### Exercise brief
Restate the whole of the data verbatim, omitting nothing.
━━━━━ Material for the task
Lemma length_filter_impl {A} (P Q : A -> Prop) `{forall a, Decision (P a), forall a, Decision (Q a)} l :
  (forall a, a ∈ l -> P a -> Q a) -> (length (filter P l) <= length (filter Q l))%nat.
Proof.
  induction l as [|a l IH]; intros Himp; [done|]. rewrite !filter_cons.
  assert (length (filter P l) <= length (filter Q l))%nat by (apply IH; intros b Hb; apply Himp; set_solver).
  repeat case_decide; cbn; try lia. exfalso. eapply H3, Himp; [set_solver|done].
Qed.

Lemma length_filter_split {A} (P Q : A -> Prop) `{forall a, Decision (P a), forall a, Decision (Q a)} l :
  length (filter P l) = (length (filter (fun a => P a /\ Q a) l) + length (filter (fun a => P a /\ ~ Q a) l))%nat.
Proof. induction l as [|a l IH]; [done|]. rewrite !filter_cons. repeat case_decide; cbn; try lia; tauto. Qed.

(** ** The windows of a bucket *)

Section Bucket.
Context (cfg : RateLimitConfig) (key : string) (limit window : Z).
Hypothesis limit_pos : 0 < limit.
Hypothesis window_pos : 0 < window.
Hypothesis window_kept : window <= int64 (Window cfg * 2).

(** An admission with the start of the window it was counted in. *)
Notation admission := (Z * Z)%type.

Definition in_window (s : Z) (h : list admission) : nat := length (filter (fun a => a.2 = s) h).

Definition apart (s s' : Z) : Prop := s' = s \/ s' + window <= s \/ s + window <= s'.

(** The windows seen up to the time [now]. *)
Record windows (now : Z) (h : list admission) : Prop := {
  wd_inside : forall t s, (t, s) ∈ h -> s <= t < s + window /\ t <= now;
  wd_apart : forall t s t' s', (t, s) ∈ h -> (t', s') ∈ h -> apart s s';
  wd_full : forall s, (in_window s h <= Z.to_nat limit)%nat;
}.

(** The bucket's entry counts its last window. *)
Definition entry_ok (now : Z) (h : list admission) (e : option rateLimitEntry) : Prop :=
  match e with
  | None => forall t s, (t, s) ∈ h -> s + window <= now
  | Some e => Time.zero_time < windowStart e <= now
      /\ count e = Z.of_nat (in_window (windowStart e) h)
      /\ forall t s, (t, s) ∈ h -> s = windowStart e \/ s + window <= windowStart e
  end.

Lemma sub_window now s : window <= Time.Sub now s <-> window <= now - s.
Proof.
  pose proof (int64_range (Window cfg * 2)) as Hr. unfold in_int64 in Hr. unfold Time.Sub.
  change min_int64 with (-9223372036854775808) in *. change max_int64 with 9223372036854775807 in *. lia.
Qed.

Lemma pruned_window now s : int64 (Window cfg * 2) <= Time.Sub now s -> window <= now - s.
Proof. intros H. apply sub_window. lia. Qed.

Lemma windows_later now now' h : now <= now' -> windows now h -> windows now' h.
Proof. intros Hle [H1 H2 H3]. split; [|done..]. intros t s Hin. destruct (H1 t s Hin). lia. Qed.

Lemma entry_ok_later now now' h e : now <= now' -> entry_ok now h e -> entry_ok now' h e.
Proof.
  intros Hle. destruct e as [e|]; cbn.
  - intros (? & ? & ?). split; [lia|done].
  - intros H t s Hin. specialize (H t s Hin). lia.
Qed.

Lemma in_window_none s h : (forall t, (t, s) ∉ h) -> in_window s h = 0%nat.
Proof.
  unfold in_window. induction h as [|[t s'] h IH]; intros Hn; [done|]. rewrite filter_cons. cbn [snd].
  case_decide as Hd; [subst; exfalso; apply (Hn t); set_solver|]. apply IH. intros t' ?. apply (Hn t'). set_solver.
Qed.

(** The entry a request finds is the old one or a window of its own. *)
Lemma current_entry_ok now h e :
  Time.zero_time < now -> entry_ok now h e -> windows now h ->
  let e' := current_entry window now e in
  entry_ok now h (Some e') /\ now < windowStart e' + window.
Proof.
  intros Hz He Hw. unfold current_entry. destruct e as [[s c]|]; cbn [default windowStart].
  - destruct He as (Hs & Hc & Hh). cbn [windowStart count] in *.
    unfold Time.IsZero. rewrite (bool_decide_eq_false_2 (s = Time.zero_time)) by lia. cbn [orb].
    case_bool_decide as Hsub; rewrite sub_window in Hsub; cbn [id windowStart] in Hsub |- *; [|split; [done|lia]].
    split; [|lia]. split; [cbn; lia|]. cbn [windowStart count]. split.
    + rewrite in_window_none; [done|]. intros t Hin. destruct (Hh t now Hin); lia.
    + intros t s' Hin. right. destruct (Hh t s' Hin); lia.
  - unfold Time.IsZero. rewrite bool_decide_eq_true_2 by done. cbn. split; [|lia]. split; [lia|]. split.
    + rewrite in_window_none; [done|]. intros t Hin. specialize (He t now Hin). lia.
    + intros t s' Hin. right. by apply (He t).
Qed.

(** One more admission in the current window. *)
Lemma windows_admit now h e :
  entry_ok now h (Some e) -> windows now h -> now < windowStart e + window -> count e < limit ->
  windows now (h ++ [(now, windowStart e)])
  /\ entry_ok now (h ++ [(now, windowStart e)]) (Some (MkEntry (windowStart e) (count e + 1))).
Proof.
  intros (Hs & Hc & Hh) [H1 H2 H3] Hin Hlt.
  assert (Hn : forall s, in_window s (h ++ [(now, windowStart e)]) = (in_window s h + if decide (windowStart e = s) then 1 else 0)%nat).
  { intros s. unfold in_window. rewrite filter_app, length_app. f_equal. rewrite filter_cons. cbn [snd]. by case_decide. }
  assert (Hap : forall t s, (t, s) ∈ h -> apart s (windowStart e)) by (intros t s Hin'; unfold apart; destruct (Hh t s Hin'); lia).
  split; [split|].
  - intros t s [Hin'|[= -> ->]%list_elem_of_singleton]%elem_of_app; [by apply H1|lia].
  - intros t s t' s' [Hi|[= -> ->]%list_elem_of_singleton]%elem_of_app [Hi'|[= -> ->]%list_elem_of_singleton]%elem_of_app.
    + by eapply H2.
    + by eapply Hap.
    + specialize (Hap t' s' Hi'). unfold apart in *. lia.
    + by left.
  - intros s. rewrite Hn. case_decide as Hd; [|specialize (H3 s); lia]. subst s. lia.
  - cbn [windowStart count]. split; [done|]. split.
    + cbn. rewrite Hn, decide_True by done. lia.
    + cbn. intros t s [Hi|[= -> ->]%list_elem_of_singleton]%elem_of_app; [by eapply Hh|by left].
Qed.

(** ** Counting admissions *)

Lemma one_window_bound (P : admission -> Prop) `{forall a, Decision (P a)} now h :
  windows now h -> (forall a b, a ∈ h -> b ∈ h -> P a -> P b -> a.2 = b.2) ->
  (length (filter P h) <= Z.to_nat limit)%nat.
Proof.
  intros [_ _ H3] Hsame. destruct (filter P h) as [|a l] eqn:Hf; [cbn; lia|].
  assert (a ∈ filter P h) as [Ha Hin]%list_elem_of_filter by (rewrite Hf; set_solver).
  rewrite <-Hf. etrans; [|apply (H3 a.2)]. apply length_filter_impl. intros b Hb Hpb. by apply Hsame.
Qed.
━━━━━━━━━━
### Written reply
Lemma length_filter_impl {A} (P Q : A -> Prop) `{forall a, Decision (P a), forall a, Decision (Q a)} l :
  (forall a, a ∈ l -> P a -> Q a) -> (length (filter P l) <= length (filter Q l))%nat.
Proof.
  induction l as [|a l IH]; intros Himp; [done|]. rewrite !filter_cons.
  assert (length (filter P l) <= length (filter Q l))%nat by (apply IH; intros b Hb; apply Himp; set_solver).
  repeat case_decide; cbn; try lia. exfalso. eapply H3, Himp; [set_solver|done].
Qed.

Lemma length_filter_split {A} (P Q : A -> Prop) `{forall a, Decision (P a), forall a, Decision (Q a)} l :
  length (filter P l) = (length (filter (fun a => P a /\ Q a) l) + length (filter (fun a => P a /\ ~ Q a) l))%nat.
Proof. induction l as [|a l IH]; [done|]. rewrite !filter_cons. repeat case_decide; cbn; try lia; tauto. Qed.

(** ** The windows of a bucket *)

Section Bucket.
Context (cfg : RateLimitConfig) (key : string) (limit window : Z).
Hypothesis limit_pos : 0 < limit.
Hypothesis window_pos : 0 < window.
Hypothesis window_kept : window <= int64 (Window cfg * 2).

(** An admission with the start of the window it was counted in. *)
Notation admission := (Z * Z)%type.

Definition in_window (s : Z) (h : list admission) : nat := length (filter (fun a => a.2 = s) h).

Definition apart (s s' : Z) : Prop := s' = s \/ s' + window <= s \/ s + window <= s'.

(** The windows seen up to the time [now]. *)
Record windows (now : Z) (h : list admission) : Prop := {
  wd_inside : forall t s, (t, s) ∈ h -> s <= t < s + window /\ t <= now;
  wd_apart : forall t s t' s', (t, s) ∈ h -> (t', s') ∈ h -> apart s s';
  wd_full : forall s, (in_window s h <= Z.to_nat limit)%nat;
}.

(** The bucket's entry counts its last window. *)
Definition entry_ok (now : Z) (h : list admission) (e : option rateLimitEntry) : Prop :=
  match e with
  | None => forall t s, (t, s) ∈ h -> s + window <= now
  | Some e => Time.zero_time < windowStart e <= now
      /\ count e = Z.of_nat (in_window (windowStart e) h)
      /\ forall t s, (t, s) ∈ h -> s = windowStart e \/ s + window <= windowStart e
  end.

Lemma sub_window now s : window <= Time.Sub now s <-> window <= now - s.
Proof.
  pose proof (int64_range (Window cfg * 2)) as Hr. unfold in_int64 in Hr. unfold Time.Sub.
  change min_int64 with (-9223372036854775808) in *. change max_int64 with 9223372036854775807 in *. lia.
Qed.

Lemma pruned_window now s : int64 (Window cfg * 2) <= Time.Sub now s -> window <= now - s.
Proof. intros H. apply sub_window. lia. Qed.

Lemma windows_later now now' h : now <= now' -> windows now h -> windows now' h.
Proof. intros Hle [H1 H2 H3]. split; [|done..]. intros t s Hin. destruct (H1 t s Hin). lia. Qed.

Lemma entry_ok_later now now' h e : now <= now' -> entry_ok now h e -> entry_ok now' h e.
Proof.
  intros Hle. destruct e as [e|]; cbn.
  - intros (? & ? & ?). split; [lia|done].
  - intros H t s Hin. specialize (H t s Hin). lia.
Qed.

Lemma in_window_none s h : (forall t, (t, s) ∉ h) -> in_window s h = 0%nat.
Proof.
  unfold in_window. induction h as [|[t s'] h IH]; intros Hn; [done|]. rewrite filter_cons. cbn [snd].
  case_decide as Hd; [subst; exfalso; apply (Hn t); set_solver|]. apply IH. intros t' ?. apply (Hn t'). set_solver.
Qed.

(** The entry a request finds is the old one or a window of its own. *)
Lemma current_entry_ok now h e :
  Time.zero_time < now -> entry_ok now h e -> windows now h ->
  let e' := current_entry window now e in
  entry_ok now h (Some e') /\ now < windowStart e' + window.
Proof.
  intros Hz He Hw. unfold current_entry. destruct e as [[s c]|]; cbn [default windowStart].
  - destruct He as (Hs & Hc & Hh). cbn [windowStart count] in *.
    unfold Time.IsZero. rewrite (bool_decide_eq_false_2 (s = Time.zero_time)) by lia. cbn [orb].
    case_bool_decide as Hsub; rewrite sub_window in Hsub; cbn [id windowStart] in Hsub |- *; [|split; [done|lia]].
    split; [|lia]. split; [cbn; lia|]. cbn [windowStart count]. split.
    + rewrite in_window_none; [done|]. intros t Hin. destruct (Hh t now Hin); lia.
    + intros t s' Hin. right. destruct (Hh t s' Hin); lia.
  - unfold Time.IsZero. rewrite bool_decide_eq_true_2 by done. cbn. split; [|lia]. split; [lia|]. split.
    + rewrite in_window_none; [done|]. intros t Hin. specialize (He t now Hin). lia.
    + intros t s' Hin. right. by apply (He t).
Qed.

(** One more admission in the current window. *)
Lemma windows_admit now h e :
  entry_ok now h (Some e) -> windows now h -> now < windowStart e + window -> count e < limit ->
  windows now (h ++ [(now, windowStart e)])
  /\ entry_ok now (h ++ [(now, windowStart e)]) (Some (MkEntry (windowStart e) (count e + 1))).
Proof.
  intros (Hs & Hc & Hh) [H1 H2 H3] Hin Hlt.
  assert (Hn : forall s, in_window s (h ++ [(now, windowStart e)]) = (in_window s h + if decide (windowStart e = s) then 1 else 0)%nat).
  { intros s. unfold in_window. rewrite filter_app, length_app. f_equal. rewrite filter_cons. cbn [snd]. by case_decide. }
  assert (Hap : forall t s, (t, s) ∈ h -> apart s (windowStart e)) by (intros t s Hin'; unfold apart; destruct (Hh t s Hin'); lia).
  split; [split|].
  - intros t s [Hin'|[= -> ->]%list_elem_of_singleton]%elem_of_app; [by apply H1|lia].
  - intros t s t' s' [Hi|[= -> ->]%list_elem_of_singleton]%elem_of_app [Hi'|[= -> ->]%list_elem_of_singleton]%elem_of_app.
    + by eapply H2.
    + by eapply Hap.
    + specialize (Hap t' s' Hi'). unfold apart in *. lia.
    + by left.
  - intros s. rewrite Hn. case_decide as Hd; [|specialize (H3 s); lia]. subst s. lia.
  - cbn [windowStart count]. split; [done|]. split.
    + cbn. rewrite Hn, decide_True by done. lia.
    + cbn. intros t s [Hi|[= -> ->]%list_elem_of_singleton]%elem_of_app; [by eapply Hh|by left].
Qed.

(** ** Counting admissions *)

Lemma one_window_bound (P : admission -> Prop) `{forall a, Decision (P a)} now h :
  windows now h -> (forall a b, a ∈ h -> b ∈ h -> P a -> P b -> a.2 = b.2) ->
  (length (filter P h) <= Z.to_nat limit)%nat.
Proof.
  intros [_ _ H3] Hsame. destruct (filter P h) as [|a l] eqn:Hf; [cbn; lia|].
  assert (a ∈ filter P h) as [Ha Hin]%list_elem_of_filter by (rewrite Hf; set_solver).
  rewrite <-Hf. etrans; [|apply (H3 a.2)]. apply length_filter_impl. intros b Hb Hpb. by apply Hsame.
Qed.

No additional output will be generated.